# Trash head



## Draik41895 (Oct 25, 2008)

This is made for my first entry to The Mad Lab. Im gonna go real quick how i was made,but not enough for a how to. If the mods dont like it they can fix it.
The story goes that one day a guy (this guy) did somethign to really tick this voodoo practitioner off.like something totally major,probably involving trash.so,he gets cursed,causing his skull to fall out.and begin to fuse itself to trash. He,now just a head, developed a hunger for it.so,he eats trash,"whats so bad?"He eats it before its trash. He eats any thing with the potential to be trash. Old dirty socks,while there still on your feet! Half eaten food, that happens to still be in your hands. And he can be any where at any time,a real pain in the neck.
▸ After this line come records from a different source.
Lemma SnapshotLast_negative_total_witness :
  ring_after 4 six_samples
    = Some {| data := [smp 5 5; smp 6 6; smp 3 3; smp 4 4]; idx := 6; size := 4 |} ∧
  SnapshotLast (-1) {| data := [smp 5 5; smp 6 6; smp 3 3; smp 4 4]; idx := 6; size := 4 |}
    = Some [smp 3 3; smp 4 4; smp 5 5; smp 6 6] ∧
  SnapshotLast 4 {| data := [smp 5 5; smp 6 6; smp 3 3; smp 4 4]; idx := 6; size := 4 |}
    = Some [smp 3 3; smp 4 4; smp 5 5; smp 6 6].
Proof.
  assert (ring_after 4 six_samples
            = Some {| data := [smp 5 5; smp 6 6; smp 3 3; smp 4 4];
                      idx := 6; size := 4 |}) as Hrun by reflexivity.
  split; [exact Hrun|].
  destruct (SnapshotLast_negative_total 4 six_samples
              {| data := [smp 5 5; smp 6 6; smp 3 3; smp 4 4]; idx := 6; size := 4 |}
              (-1))
    as (_ & w & H1 & H2 & _ & -> & _).
  - unfold is_int. lia.
  - simpl. lia.
  - exact Hrun.
  - unfold is_int. lia.
  - lia.
  - split; [exact H1|exact H2].
Defined.

Lemma SnapshotLast_empty_counterexample :
  NewRing DefaultRingSize ≫= SnapshotLast (-1) = Some [] ∧
  NewRing DefaultRingSize ≫= SnapshotLast DefaultRingSize = Some [] ∧
  NewRing DefaultRingSize ≫= Snapshot = Some [] ∧
  (GetRing "s1" "x" NewRegistry ≫=
     λ '(ring, m), rings m !! ring ≫= SnapshotLast (-1)) = Some [].
Proof. split_and!; vm_compute; reflexivity. Qed.

Lemma NewRegistry_wf : mem_wf NewRegistry.
Proof. split; simpl; intros *; by rewrite lookup_empty. Qed.

Lemma NewRing_default :
  ∃ r, NewRing DefaultRingSize = Some r ∧ ring_ok r ∧ idx r = 0.
Proof.
  eexists. split; [reflexivity|]. split; [|done].
  split; [done|]. split; [by vm_compute|done].
Qed.

Lemma NewHistogramRing_default :
  ∃ r, NewHistogramRing HistogramRingSize = Some r ∧ hring_ok r ∧ hidx r = 0.
Proof.
  eexists. split; [reflexivity|]. split; [|done].
  split; [done|]. split; [by vm_compute|done].
Qed.

Lemma to_uint64_range z : 0 ≤ to_uint64 z < 2 ^ 64.
Proof. unfold to_uint64. apply Z.mod_pos_bound. lia. Qed.

Lemma Push_ok s r :
  ring_ok r →
  ∃ r', Push s r = Some r' ∧ ring_ok r' ∧
        size r' = size r ∧ idx r' = to_uint64 (idx r + 1) ∧
        data r' = <[Z.to_nat (to_uint64 (to_uint64 (idx r + 1) - 1) mod size r) := s]> (data r).
Proof.
  intros (Hsz & Hlen & Hidx). unfold Push, slot.
  destruct (Z.eqb_spec (size r) 0); [lia|]. simpl.
  set (j := Z.to_nat _).
  assert (j < length (data r))%nat as Hj.
  { unfold j. rewrite Hlen.
    pose proof (Z.mod_pos_bound (to_uint64 (to_uint64 (idx r + 1) - 1)) (size r) Hsz).
    lia. }
  rewrite decide_True by done.
  eexists. split; [done|]. unfold ring_ok. simpl. split; [|done].
  split; [done|]. split; [by rewrite length_insert|apply to_uint64_range].
Qed.

Lemma Latest_Push s r r' :
  ring_ok r → idx r + 1 < 2 ^ 64 → Push s r = Some r' →
  Latest r' = Some (s, true).
Proof.
  intros Hok Hidx Hpush.
  destruct (Push_ok s r Hok) as (r1 & Hpush1 & Hok1 & Hsz1 & Hidx1 & Hdata1).
  rewrite Hpush in Hpush1. simplify_eq.
  destruct Hok as (Hsz & Hlen & Hi).
  rewrite (to_uint64_small (idx r + 1)) in Hidx1, Hdata1 by lia.
  unfold Latest, slot. rewrite Hsz1, Hidx1, Hdata1.
  destruct (Z.eqb_spec (idx r + 1) 0); [lia|].
  destruct (Z.eqb_spec (size r) 0); [lia|]. simpl.
  rewrite list_lookup_insert_eq; [done|].
  rewrite Hlen.
  pose proof (Z.mod_pos_bound (to_uint64 (idx r + 1 - 1)) (size r) Hsz). lia.
Qed.

Lemma Latest_ok r : ring_ok r → is_Some (Latest r).
Proof.
  intros (Hsz & Hlen & Hidx). unfold Latest, slot.
  destruct (Z.eqb_spec (idx r) 0); [by eexists|].
  destruct (Z.eqb_spec (size r) 0); [lia|]. simpl.
  destruct (lookup_lt_is_Some_2 (data r)
              (Z.to_nat (to_uint64 (idx r - 1) mod size r))) as [s ->]; [|by eexists].
  rewrite Hlen.
  pose proof (Z.mod_pos_bound (to_uint64 (idx r - 1)) (size r) Hsz). lia.
Qed.

Lemma HistogramRing_Push_ok h r :
  hring_ok r →
  ∃ r', HistogramRing_Push h r = Some r' ∧ hring_ok r' ∧ h ∈ hdata r' ∧
        hdata r' !! Z.to_nat (hidx r mod hsize r) = Some h.
Proof.
  intros (Hsz & Hlen & Hidx). unfold HistogramRing_Push, hslot.
  destruct (Z.eqb_spec (hsize r) 0); [lia|]. simpl.
  assert (Z.to_nat (hidx r mod hsize r) < length (hdata r))%nat as Hj.
  { rewrite Hlen. pose proof (Z.mod_pos_bound (hidx r) (hsize r) Hsz). lia. }
  rewrite decide_True by done.
  eexists. split; [done|]. unfold hring_ok. simpl.
  assert (<[Z.to_nat (hidx r mod hsize r) := h]> (hdata r)
            !! Z.to_nat (hidx r mod hsize r) = Some h) as Hl
    by by apply list_lookup_insert_eq.
  split; [|split; [|done]].
  - split; [done|]. split; [by rewrite length_insert|apply to_uint64_range].
  - by eapply list_elem_of_lookup_2.
Qed.

Lemma HistogramRing_Latest_ok r : hring_ok r → is_Some (HistogramRing_Latest r).
Proof.
  intros (Hsz & Hlen & Hidx). unfold HistogramRing_Latest, hslot.
  destruct (Z.eqb_spec (hidx r) 0); [by eexists|].
  destruct (Z.eqb_spec (hsize r) 0); [lia|]. simpl.
  destruct (lookup_lt_is_Some_2 (hdata r)
              (Z.to_nat (to_uint64 (hidx r - 1) mod hsize r))) as [s ->]; [|by eexists].
  rewrite Hlen.
  pose proof (Z.mod_pos_bound (to_uint64 (hidx r - 1)) (hsize r) Hsz). lia.
Qed.

Lemma fresh_ring_None {A} (heap : gmap loc A) : heap !! fresh (dom heap) = None.
Proof. apply not_elem_of_dom. apply is_fresh. Qed.

Lemma GetRing_present service name m l :
  gauges (reg m) !! {| Service := service; Name := name |} = Some l →
  GetRing service name m = Some (l, m).
Proof. intros H. unfold GetRing. by rewrite H. Qed.

Lemma GetCounterRing_present service name m l :
  counters (reg m) !! {| Service := service; Name := name |} = Some l →
  GetCounterRing service name m = Some (l, m).
Proof. intros H. unfold GetCounterRing. by rewrite H. Qed.

Lemma GetHistogramRing_present service name m l :
  histograms (reg m) !! {| Service := service; Name := name |} = Some l →
  GetHistogramRing service name m = Some (l, m).
Proof. intros H. unfold GetHistogramRing. by rewrite H. Qed.

Lemma GetRing_absent service name m :
  gauges (reg m) !! {| Service := service; Name := name |} = None →
  ∃ r, NewRing DefaultRingSize = Some r ∧
       GetRing service name m =
         Some (fresh (dom (rings m)),
               {| reg := {| gauges := <[{| Service := service; Name := name |}
                                         := fresh (dom (rings m))]> (gauges (reg m));
                            counters := counters (reg m);
                            histograms := histograms (reg m) |};
                  rings := <[fresh (dom (rings m)) := r]> (rings m);
                  hrings := hrings m |}).
Proof.
  intros H. destruct NewRing_default as (r & Hr & _). exists r. split; [done|].
  unfold GetRing. rewrite H, Hr. done.
Qed.

Lemma GetCounterRing_absent service name m :
  counters (reg m) !! {| Service := service; Name := name |} = None →
  ∃ r, NewRing DefaultRingSize = Some r ∧
       GetCounterRing service name m =
         Some (fresh (dom (rings m)),
               {| reg := {| gauges := gauges (reg m);
                            counters := <[{| Service := service; Name := name |}
                                           := fresh (dom (rings m))]> (counters (reg m));
                            histograms := histograms (reg m) |};
                  rings := <[fresh (dom (rings m)) := r]> (rings m);
                  hrings := hrings m |}).
Proof.
  intros H. destruct NewRing_default as (r & Hr & _). exists r. split; [done|].
  unfold GetCounterRing. rewrite H, Hr. done.
Qed.

Lemma GetHistogramRing_absent service name m :
  histograms (reg m) !! {| Service := service; Name := name |} = None →
  ∃ r, NewHistogramRing HistogramRingSize = Some r ∧
       GetHistogramRing service name m =
         Some (fresh (dom (hrings m)),
               {| reg := {| gauges := gauges (reg m);
                            counters := counters (reg m);
                            histograms := <[{| Service := service; Name := name |}
                                             := fresh (dom (hrings m))]> (histograms (reg m)) |};
                  rings := rings m;
                  hrings := <[fresh (dom (hrings m)) := r]> (hrings m) |}).
Proof.
  intros H. destruct NewHistogramRing_default as (r & Hr & _). exists r. split; [done|].
  unfold GetHistogramRing. rewrite H, Hr. done.
Qed.

Lemma mem_extends_refl m : mem_extends m m.
Proof. by split. Qed.

Lemma GetRing_wf service name m :
  mem_wf m →
  ∃ l m' r, GetRing service name m = Some (l, m') ∧ mem_wf m' ∧
    mem_extends m m' ∧
    gauges (reg m') !! {| Service := service; Name := name |} = Some l ∧
    counters (reg m') = counters (reg m) ∧
    histograms (reg m') = histograms (reg m) ∧
    hrings m' = hrings m ∧
    rings m' !! l = Some r ∧
    (gauges (reg m) !! {| Service := service; Name := name |} = Some l ∧ m' = m ∨
     gauges (reg m) !! {| Service := service; Name := name |} = None ∧ idx r = 0).
Proof.
  intros Hwf.
  destruct (gauges (reg m) !! {| Service := service; Name := name |}) as [l|] eqn:Hk.
  - destruct (wf_gauges m Hwf _ _ Hk) as (r & Hr & _).
    exists l, m, r. rewrite (GetRing_present _ _ _ _ Hk).
    split_and!; try done; try apply mem_extends_refl; by left.
  - destruct (GetRing_absent _ _ _ Hk) as (r & Hnew & ->).
    destruct NewRing_default as (r' & Hnew' & Hok & Hidx). simplify_eq.
    pose proof (fresh_ring_None (rings m)) as Hfresh.
    eexists _, _, r. split; [done|]. simpl.
    split; [|split; [|split_and!; try done]].
    + split; simpl.
      * intros k l [[<- <-]|[Hne Hl]]%lookup_insert_Some.
        -- exists r. by rewrite lookup_insert_eq.
        -- destruct (wf_gauges m Hwf _ _ Hl) as (r0 & Hr0 & Hok0).
           exists r0. split; [|done]. rewrite lookup_insert_ne; [done|]. congruence.
      * intros k l Hl. destruct (wf_counters m Hwf _ _ Hl) as (r0 & Hr0 & Hok0).
        exists r0. split; [|done]. rewrite lookup_insert_ne; [done|]. congruence.
      * apply Hwf.
      * intros k k' l [[<- <-]|[Hne Hl]]%lookup_insert_Some Hc.
        -- destruct (wf_counters m Hwf _ _ Hc) as (r0 & Hr0 & _). congruence.
        -- eapply (wf_separate m Hwf); eauto.
    + split; simpl; try done; by apply insert_subseteq.
    + apply lookup_insert_eq.
    + apply lookup_insert_eq.
    + by right.
Qed.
The idea came from a long sleepless night while shooting spit balls at a mirror.I origionally invisioned a giant spit ball with one eye,and a bunch of sharp teeth.Didnt happen. The first thing i did as cut out a random shape in cardboard.








Like this^.Then I piled a bunch of crushed up newspaper on to it and secured it with losts of
masking tape(aww,no pic). I mixed me up some paper mache,and covered it in a few layers of that. The result was something that looked like a newsprint rock. I looked at this for a while and then sketched out a design. After that I started sculpting an eye socket and nose bone thing out of clay. I let these dry than hot glued them on.








I took out some papier mache clay,and smoothed out the edges. I painted it up some and hot glued the eye in. I also added teeth the same way.








And I painted more,and glue a bunch of trash to him, just torn up paper.Added more paint,hot glue to make him look like hes dripping something.Then I put him on a platform in the basket,surrounded by more paper.yay!


----------



## Denhaunt (Aug 18, 2006)

Really nice. Love the concept.


----------



## Decrepit Desecr8shun (Aug 10, 2009)

Sweet prop,now pop a mould...send it to me and I'll remake it w/servos and a gimbal mount on the eye so it has 2 axis movement and I'll send you one when I'm finished!! Srry,had 2 edit...just thought of a better way that will make it 3 axis so the eye will bulge out also. Needs latex eye lids for that tho. I luv animatronics and imagineering!


----------



## Draik41895 (Oct 25, 2008)

good idea,ill think about that


----------



## Joiseygal (Sep 3, 2008)

Good Job Draik. Now kids won't want to throw out the trash anymore.


----------



## RoxyBlue (Oct 6, 2008)

He looks great, Draik - you did a really good job with this guy.


----------



## Draik41895 (Oct 25, 2008)

thank you for the compliments!


----------



## Spooky1 (Aug 25, 2008)

Great looking head Draik.


----------



## RoxyBlue (Oct 6, 2008)

Should have asked before - what were the rules of the contest you had to follow? I think Mad Labs usually bases a contest on an item or items that you must incorporate in your entry.


----------



## Draik41895 (Oct 25, 2008)

the SEI(needed item) for this contest was a basket,so that is were he resides.


----------



## IMU (Apr 8, 2009)

Awesome! Lovin it!


----------



## robocop (Jul 5, 2009)

very cool, I never finf\d any minsters in my trash can


----------



## hpropman (Jul 27, 2008)

very creepy nice work


----------



## Revenant (Mar 17, 2007)

I love him!! Cool idea and great execution.


----------



## The Watcher (Sep 13, 2008)

The way you did the eye really makes the piece standout. Very Nice.


----------



## Lady Nyxie (Aug 30, 2006)

He's neat. You did a great job.


----------



## Tyler (Jul 17, 2008)

Thats awesome, so wicked!!


----------